Kazakh American Association
- Abbreviation: KAA
- Formation: 2008
- Founder: Darkhan Nurmagambet
- Type: Non-Profit NGO
- Purpose: Promote Kazakh language and culture
- Headquarters: Washington County, Virginia
- Coordinates: 38°56′7.74″N 77°19′33.91″W﻿ / ﻿38.9354833°N 77.3260861°W
- President: Darkhan Nurmagambet
- Website: https://www.kazakhamericanassociation.org/

= Kazakh American Association =

Kazakh American Association (Қазақ-Америка Қауымдастығы, Qazaq-Amerika Qawımdastığı, قازاق-امەريكا قاۋىمداستاغى; abbreviated KAA) is a significant cultural and educational organization of the Kazakh diaspora in the United States. It is a non-profit organization located in Washington County, Virginia.

The mission of the association is to preserve the cultural, ethnic, and religious interests of the local Kazakh community.

== History ==
The organization was founded in 2008 as a cultural and educational association.

It was established by Darkhan Nurmagambet, who reportedly worked at NASA for 12 years and is described as the first employee of Kazakh descent within the organization.

In 2019, representatives of the association, together with several Ukrainian public organizations, , participated in public protests against the film Borat Subsequent Moviefilm. Participants stated that both films in the series present a negative portrayal of Kazakhstan and Kazakhs.
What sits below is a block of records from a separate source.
Lemma store_respects slot c h o i v :
  permitted digest c h o →
  respects (store_tok slot) (free_key slot) o (fst (perform_op i o v)) h v (snd (perform_op i o v)).
Proof.
  intros Hp. pose proof (perform_op_keys i o v) as Hk.
  assert (va_keys (snd (perform_op i o v)) = va_keys v → ∀ k, free_key slot k (snd (perform_op i o v)) →
    free_key slot k v) as Hs by (unfold free_key; by intros ->).
  destruct o as [|a w1 w2|id|id st|id st| |key|key|en|gw| |x a];
    try (apply respects_same; [by apply Hs|by destruct slot|done|done]).
  - apply respects_same; [by apply Hs|by destruct st, slot|by destruct st|done].
  - apply respects_same; [by apply Hs|..|done]; cbn; destruct (fst _); by try destruct slot.
  - destruct Hk as [E Hk]. change (fst (perform_op i (Claim key) v)) with (fst (claim key v)).
    destruct (bool_decide_reflect (key ∈ va_keys v)) as [Hin|Hin]; rewrite E; cbn [negb].
    { apply respects_same; [|done..]. unfold free_key. rewrite Hk. set_solver. }
    split; [|split; [|split; [|by intros ? ? ? ? ?%elem_of_nil]]]; unfold free_key; rewrite ?Hk.
    + intros k. cbn [after]. destruct slot, (is_slot key) eqn:Es; cbn; try (by left); intros [= <-]; right;
        set_solver.
    + intros k Hn [? Hf]. destruct Hn. split; [done|set_solver].
    + cbn [after]. by destruct (is_slot key).
  - destruct Hp as (Hh & Hr & Es).
    split; [|split; [|split; [done|by intros ? ? ? ? ?%elem_of_nil]]]; unfold free_key; rewrite ?Hk.
    + intros k. destruct slot; [by left|done].
    + intros k Hn [Ek Hf]. assert (k = key) as ->.
      { apply dec_stable. intros Hne. apply Hn. split; [done|set_solver]. }
      rewrite Es in Ek. subst slot. done.
  - destruct Hp as (_ & Hr & _). apply respects_same; [by apply Hs|..|done]; cbn; destruct (in_run i x a); by try destruct slot.
Qed.

Lemma row_update id id' st v :
  row id (update_status id' st v) = if bool_decide (row_index id = row_index id') then
    with_status st <$> row id v else row id v.
Proof.
  unfold row, update_status. destruct (row_index id') as [n|] eqn:En.
  - destruct (row_index id) as [m|] eqn:Em; cbn; [|by rewrite bool_decide_false].
    destruct (decide (m = n)) as [->|Hne].
    + rewrite bool_decide_true by done. by rewrite list_lookup_alter_eq.
    + rewrite bool_decide_false by congruence. by rewrite list_lookup_alter_ne.
  - destruct (row_index id) as [m|] eqn:Em; cbn; [by rewrite bool_decide_false|by rewrite bool_decide_true].
Qed.

Lemma row_index_inj id id' n : row_index id = Some n → row_index id' = Some n → id = id'.
Proof.
  unfold row_index. destruct (Z.leb_spec 1 id), (Z.leb_spec 1 id'); try done. intros [= E1] [= E2]. lia.
Qed.

(** A status other than pending frees no approval. *)
Lemma update_frees id st v k :
  st ≠ Pending → free_approval k (update_status id st v) → free_approval k v.
Proof.
  intros Hst Hf r Hr. specialize (Hf (if bool_decide (row_index k = row_index id) then with_status st r else r)).
  rewrite row_update, Hr in Hf. destruct (bool_decide _); [by destruct Hst; apply Hf|by apply Hf].
Qed.

Lemma perform_op_rows i o v :
  match o with
  | Enqueue a reason why => va_rows (snd (perform_op i o v)) = va_rows v ++ [
      {| ap_id := Z.of_nat (length (va_rows v)) + 1; ap_action := redact a; ap_reason := reason;
         ap_status := Pending; ap_rationale := why; ap_created_at := in_now i |}]
  | SetStatus id st => snd (perform_op i o v) = update_status id st v
  | Transition id st =>
      (fst (transition_if_pending id st v) = true ∧ snd (perform_op i o v) = update_status id st v ∧
       ∃ r, row id v = Some r ∧ ap_status r = Pending) ∨
      (fst (transition_if_pending id st v) = false ∧ snd (perform_op i o v) = v)
  | _ => va_rows (snd (perform_op i o v)) = va_rows v
  end.
Proof.
  destruct o; cbn; try done.
  - unfold transition_if_pending. destruct (row id v) as [r|]; [|by right].
    unfold is_pending. destruct (bool_decide_reflect (ap_status r = Pending)); [left|by right]. eauto.
  - unfold claim. by destruct (bool_decide _).
  - by destruct (within_limit _ _).
Qed.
On January 7, 2022, members of the association expressed support for protesters in Kazakhstan during the unrest in the country.

The Kazakh American Association holds annual celebrations of Nauryz (the national holiday of Kazakhs and other peoples of Central Asia), informal meetings of Kazakhs living in the United States and from other countries, various cultural projects and events.